WHAT THIS TASK INVOLVES
In the entries that follow, the first line to write out is the one containing "(** [authed]: the", and the last is the one containing "all_chars (fun c". Reproduce that stretch exactly, with nothing before or after it.
[[ PROVIDED INFORMATION open ]]
Lemma shell_step_audited s i msg e : audited s -> audited (shell_step s i msg e).
Proof.
  intros Hs. unfold shell_step. destruct (sv_shells s !! i) as [t|] eqn:Et; [|done].
  pose proof (pending_lookup shell_pending _ _ _ Et) as Hp.
  assert (forall m, m = delete i (sv_shells s) -> pending_of shell_pending m ⊆+ pending_of shell_pending (sv_shells s)) as Hdel.
  { intros m ->. rewrite Hp. by apply submseteq_inserts_l. }
  destruct (sk_phase t) as [run_as rows cols output|] eqn:Ek.
  - destruct (se_bridge e); simpl; (apply (audited_spend s); [done|done|]); unfold spending; simpl.
    + rewrite needs_app, (pending_insert shell_pending), Hp. unfold shell_pending at 1 3. simpl. rewrite Ek. simpl.
      solve_submseteq.
    + apply submseteq_skips_l, submseteq_skips_l, submseteq_app; [|done]. by apply Hdel.
  - assert (audited (set_sv_shells (fst (bridge_send s (se_bridge e) (CmdShellClose (sk_host t) (sk_stream_id t))))
                      (delete i (sv_shells s)))) as Hclose.
    { apply (audited_spend s); [done|by destruct (se_bridge e)|]. unfold spending.
      destruct (se_bridge e); simpl; rewrite ?needs_app; simpl; rewrite ?app_nil_r;
        apply submseteq_skips_l, submseteq_skips_l, submseteq_app; try done; by apply Hdel. }
    destruct msg as [[open|data|b]|]; try done.
    destruct (se_bridge e); simpl; [|exact Hclose].
    apply (audited_spend s); [done|done|]. unfold spending. simpl. rewrite needs_app. simpl. by rewrite app_nil_r.
Qed.

Lemma service_step_audited s ev : audited s -> audited (service_step ca policy default_ttl s ev).
Proof.
  intros Hs. destruct ev as [i bound req e|i e|i bound first e|i msg e|bound req e|ttl e|h e|token csr e re]; cbn [service_step].
  - destruct (sv_execs s !! i) eqn:E; [done|]. by apply exec_audited.
  - by apply exec_step_audited.
  - destruct (sv_shells s !! i) eqn:E; [done|]. by apply shell_audited.
  - by apply shell_step_audited.
  - unfold dispatch. destruct (dr_action req) as [act|]; [|done]. destruct (is_empty _); [done|].
    destruct (authorize_and_audit _ _ _ _ _) as [s1 r] eqn:Ea.
    destruct (authorize_audited _ _ _ _ _ _ Hs Ea) as [Hs1 _]. by destruct r as [[]|].
  - unfold mint_token. destruct (token_mint _ _ _) as [t [|[]]]; by apply (audited_spend s).
  - unfold revoke_host. destruct (uuid_parse h); [|done]. destruct (revoke _ _ _ _) as [r []]; by apply (audited_spend s).
  - unfold enroll. destruct (validate_csr csr); [|done]. destruct (token_redeem _ _ _) as [t []];
      [|by apply (audited_spend s)]. destruct (issue _ _ _ _) as [|[]]; by apply (audited_spend s).
Qed.

(** A process that starts on a log whose grants cover what was spent before. *)
Lemma service_init_audited t r (l : L) :
  spent ⊆+ omap grant_of (log_records l) -> Forall (record_honest policy) (log_records l) -> audited (service_init t r l).
Proof. intros Hl Hh. split; [|done]. unfold spending, granted, pending_of. simpl. by rewrite !map_to_list_empty. Qed.
(* ===== verification/Cli.v ===== *)
(** * The operator CLI (osa-cli/src/main.rs)

    The parts of the command-line client that decide something: the bearer header, the
    exec request and the report over its event stream with the exit status, the
    client-side audit verification with its anchor parser, and the interactive shell
    session with its terminal. *)
From Stdlib Require Import Strings.Byte.
From S2P Require Import Prelude Proto Concrete Text Seal AuditLog Registries Ca Broker Service.

(** ** Requests *)

(** [authed]: the authorization metadata of a request; header values are visible
    ASCII (plus space and tab). *)
Definition header_ok (s : string) : bool :=
  all_chars (fun c => let n := N_of_ascii c in ((32 <=? n)%N && (n <? 127)%N) || (n =? 9)%N) s.
Definition authed (token : option string) : result (option string) string :=
  match token with
  | None => Ok None
  | Some t => if header_ok ("Bearer " +:+ t) then Ok (Some ("Bearer " +:+ t)) else Err "operator token is not valid ASCII"
  end.

Section Requests.
Context `{Crypto} `{Prost}.

(** The exec request: the parameters are encoded here and bound by their hash. *)
Definition exec_request (host run_as : string) (argv : list string) : result DispatchRequest string :=
  match argv with
  | [] => Err "no command given — use: osa exec <selector> -- <cmd> [args...]"
  | _ =>
      let params := encode_msg (mkExecParams argv) in
      Ok (mkDispatchRequest (Some (mkAction "exec" host run_as (params_hash params))) params)
  end.

End Requests.

(** ** The exec report *)

(** What the loop accumulates: the host last announced, the counters, and the bytes
    written to each of the standard streams. *)
Record Report := mkReport {
  rp_last : option string; rp_hosts : nat; rp_failures : nat; rp_stdout : bytes; rp_stderr : bytes
}.

Definition report_init : Report := mkReport None 0 0 [] [].

Definition status_line (t : option Terminal) : string * bool :=
  match t with
  | Some (ExitCode c) => if bval c =? 0 then ("exit 0", false)
                         else ("exit " +:+ (if bval c <? 0 then "-" +:+ to_dec (- bval c) else to_dec (bval c)), true)
  | Some (Signal g) => ("signal " +:+ (if bval g <? 0 then "-" +:+ to_dec (- bval g) else to_dec (bval g)), true)
  | Some (TermError m) => ("error: " +:+ m, true)
  | None => ("no status", true)
  end.

Definition eprintln (r : Report) (line : string) : Report :=
  mkReport (rp_last r) (rp_hosts r) (rp_failures r) (rp_stdout r) (rp_stderr r ++ bytes_of (line +:+ newline)).

Definition report_event (r : Report) (ev : ExecEvent) : Report :=
  let host := ee_host_id ev in
  match ee_event ev with
  | Some (EvChunk c) =>
      let r := if bool_decide (rp_last r = Some host) then r
               else let r := eprintln r ("==> " +:+ (host +:+ " <==")) in
                    mkReport (Some host) (rp_hosts r) (rp_failures r) (rp_stdout r) (rp_stderr r) in
      if bool_decide (oc_stream c = stream_i32 Stderr)
      then mkReport (rp_last r) (rp_hosts r) (rp_failures r) (rp_stdout r) (rp_stderr r ++ oc_data c)
      else mkReport (rp_last r) (rp_hosts r) (rp_failures r) (rp_stdout r ++ oc_data c) (rp_stderr r)
  | Some (EvOutcome o) =>
      let flags := (if jo_output_truncated o then " [output truncated]" else "") +:+
                   (if jo_timed_out o then " [timed out]" else "") in
      let '(status, failed) := status_line (jo_terminal o) in
      eprintln (mkReport (rp_last r) (S (rp_hosts r)) (if failed then S (rp_failures r) else rp_failures r)
                  (rp_stdout r) (rp_stderr r)) ("[osa] " +:+ (host +:+ (": " +:+ (status +:+ flags))))
  | None => r
  end.
(* ===== verification/Exec.v ===== *)
(** * The exec engine (osa-agent/src/exec.rs)

    Target-user resolution, the privilege drop in the forked child, the output pump
    with its byte cap, and the streamed run with its timeout and kill.  What the
    operating system decides (user database, system calls, what the child writes, how
    it ends) is an argument. *)
From S2P Require Import Prelude Proto.

Definition KIND : string := "exec".
Definition READ_CHUNK : Z := 16 * 1024.

Inductive PumpEnd := PumpEof | PumpTruncated | PumpSinkClosed.
Inductive Chunk := CStdout (d : bytes) | CStderr (d : bytes).
Definition chunk_data (c : Chunk) : bytes := match c with CStdout d => d | CStderr d => d end.

(** [max_output_bytes] is a [usize]; [None] disables the timeout. *)
Record ExecLimits := mkLimits { max_output_bytes : Z; timeout : option Z }.
Definition unbounded : ExecLimits := mkLimits (2 ^ 64 - 1) None.

Record StreamOutcome := mkStreamOutcome {
  so_exit_code : option i32; so_signal : option i32; so_truncated : bool; so_timed_out : bool
}.
Record ExecOutcome := mkExecOutcome {
  eo_exit_code : option i32; eo_signal : option i32; eo_stdout : bytes; eo_stderr : bytes
}.

Inductive ExecError :=
| EmptyArgv
| UnknownUser (user : string)
| UserLookup (user source : string)
| PrivDropUnsupported
| Spawn (program source : string)
| Wait (source : string).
[[ PROVIDED INFORMATION closed ]]
REPLY
(** [authed]: the authorization metadata of a request; header values are visible
    ASCII (plus space and tab). *)
Definition header_ok (s : string) : bool :=
  all_chars (fun c => let n := N_of_ascii c in ((32 <=? n)%N && (n <? 127)%N) || (n =? 9)%N) s.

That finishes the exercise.